(Stored items)

──────

(* ===== verification/TftpExamples.v ===== *)
(** * The TFTP theorems at concrete inputs

    An application that keeps the blocks in a list, network order types that
    compute, and the witnesses of the theorems of TftpRun and TftpErrors. *)
From S2P Require Export TftpErrors.
Local Open Scope Z_scope.

#[export] Instance net_types : NetTypes.
Proof.
  refine {| hton16 x := (x / 256, x mod 256); ntoh16 b := 256 * fst b + snd b |}; done.
Defined.

(** The blocks of the transfer, and how it ended: 1 complete, 2 error. *)
Definition blocks_app : Type := list (list Z) * Z.
#[export] Instance keeps_blocks : TftpApp blocks_app := {|
  tftp_app_transfer_begin _ := (0, ([], 0));
  tftp_app_process_data_block data n a := (0, (fst a ++ [firstn (Z.to_nat n) data], snd a));
  tftp_app_transfer_complete a := (fst a, 1);
  tftp_app_transfer_error a := (fst a, 2) |}.
Definition keep (d : list Z) (a : blocks_app) : blocks_app := (fst a ++ [d], snd a).
Lemma keeps_stores : stores keep.
Proof. intros d junk a. cbn. by rewrite Nat2Z.id, firstn_app, firstn_all, Nat.sub_diag, firstn_O, app_nil_r. Qed.

Definition tftp_conn_1 : xtcp_connection_t :=
  XtcpConnection 3 XTCP_PROTOCOL_UDP XTCP_SERVER_CONNECTION XTCP_NEW_CONNECTION 0 (U4 192 168 0 9) 4000 TFTP_DEFAULT_PORT 0.
Definition tftp_conn_2 : xtcp_connection_t := tftp_conn_1 <| id := 4 |>.
(** As the variables are before [tftp_init]. *)
Definition tftp_off : tftp blocks_app :=
  Tftp _ TFTP_IDLE TFTP_SOURCE_TID_SEED 0 0 (repeat 0 29) 0 tftp_conn_1 0 0 0 ([], 0) [].
Definition tftp_up : tftp blocks_app := tftp_handle_event [] 0 (tftp_conn_1 <| event := XTCP_IFUP |>) (tftp_init tftp_off).
Lemma tftp_up_ended : ended TFTP_WAITING_FOR_CONNECTION TFTP_SOURCE_TID_SEED 0 ([], 0) [Tftp_listen 69] tftp_up.
Proof. by split. Qed.
Definition block_1 : list Z := repeat 1 512.
Definition junk_0 (_ : Z) : list Z := [9; 9; 9].

Lemma fulls_block_1 : fulls [block_1].
Proof. by repeat constructor. Qed.

Lemma tftp_transfer_witness :
  app (tftp_run (transfer tftp_conn_1 TFTP_SOURCE_TID_SEED junk_0 [block_1; [5; 6]]) tftp_up) = ([block_1; [5; 6]], 1).
Proof.
  pose proof (tftp_transfer keep tftp_conn_1 TFTP_SOURCE_TID_SEED junk_0 [block_1] [5; 6] _ _ _ keeps_stores tftp_up_ended
    eq_refl eq_refl fulls_block_1 ltac:(cbn; lia) ltac:(cbn; lia)) as (_ & H & _). exact H.
Defined.
(** The retry of a transfer of two blocks that stopped before the second. *)
Lemma tftp_retry_loses_blocks_witness :
  let s1 := tftp_run (transfer tftp_conn_1 TFTP_SOURCE_TID_SEED junk_0 [block_1] ++ timeout (bound tftp_conn_1 TFTP_SOURCE_TID_SEED)) tftp_up in
  app (tftp_run (transfer tftp_conn_2 (w16 (TFTP_SOURCE_TID_SEED + 1)) junk_0 [block_1; [5; 6]]) s1) = ([[5; 6]], 1).
Proof.
  pose proof (tftp_retry_loses_blocks keep tftp_conn_1 tftp_conn_2 TFTP_SOURCE_TID_SEED junk_0 junk_0 [block_1] [] [5; 6] _ _ _
    keeps_stores tftp_up_ended eq_refl eq_refl (fun _ => eq_refl) fulls_block_1 (List.Forall_nil _) ltac:(cbn; lia) ltac:(cbn; lia)) as (_ & _ & _ & _ & H).
  exact H.
Defined.

(** A transfer that has been accepted, and a read request. *)
Definition tftp_open : tftp blocks_app := tftp_handle_event [] 0 (tftp_conn_1 <| event := XTCP_NEW_CONNECTION |>) tftp_up.
Definition read_request : list Z := [0; TFTP_OPCODE_RRQ] ++ TFTP_IMAGE_FILENAME ++ [0] ++ octet ++ [0].
Lemma bytes_checked m : forallb (fun x => (0 <=? x) && (x <? 256)) m = true -> bytes m.
Proof. apply forallb_bytes. Qed.
Lemma tftp_refused_witness :
  ended TFTP_WAITING_FOR_CONNECTION (w16 (TFTP_SOURCE_TID_SEED + 1)) 0 ([], 2)
    (tftp_calls tftp_open ++ replied tftp_conn_1 (error_packet 0 read_not_supported) ++ [Tftp_close 3])
    (tftp_run (exchange (bound tftp_conn_1 TFTP_SOURCE_TID_SEED) read_request 20) tftp_open).
Proof.
  pose proof (tftp_refused (bound tftp_conn_1 TFTP_SOURCE_TID_SEED) read_request 20 0 read_not_supported 0 0 ([], 0) ([], 0)
    (tftp_calls tftp_open) tftp_open ltac:(by split) ltac:(by apply bytes_checked) eq_refl) as H.
  exact H.
Defined.
Definition read_attempt : list tftp_event :=
  [([], 0, tftp_conn_1 <| event := XTCP_IFUP |>); ([], 0, tftp_conn_1 <| event := XTCP_NEW_CONNECTION |>);
   (read_request, 20, tftp_conn_1 <| event := XTCP_RECV_DATA |>); ([], 0, tftp_conn_1 <| event := XTCP_REQUEST_DATA |>)].
Lemma tftp_replies_wellformed_witness :
  let d := error_packet 0 read_not_supported in
  In (Tftp_send d) (tftp_calls (tftp_run read_attempt (tftp_init tftp_off))) /\ reply_packet d /\ (4 <= length d <= 29)%nat.
Proof.
  assert (In (Tftp_send (error_packet 0 read_not_supported)) (tftp_calls (tftp_run read_attempt (tftp_init tftp_off)))) as Hin
    by (vm_compute; tauto).
  split; [exact Hin|]. apply (tftp_replies_wellformed read_attempt tftp_off); [reflexivity|reflexivity| |exact Hin].
  do 4 (apply List.Forall_cons; [by apply bytes_checked|]). constructor.
Defined.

──────

All lines of the records above with the word "split" in them are to be copied.

- **Solution to the problem**
Proof. by split. Qed.
    (tftp_calls tftp_open) tftp_open ltac:(by split) ltac:(by apply bytes_checked) eq_refl) as H.
  split; [exact Hin|]. apply (tftp_replies_wellformed read_attempt tftp_off); [reflexivity|reflexivity| |exact Hin].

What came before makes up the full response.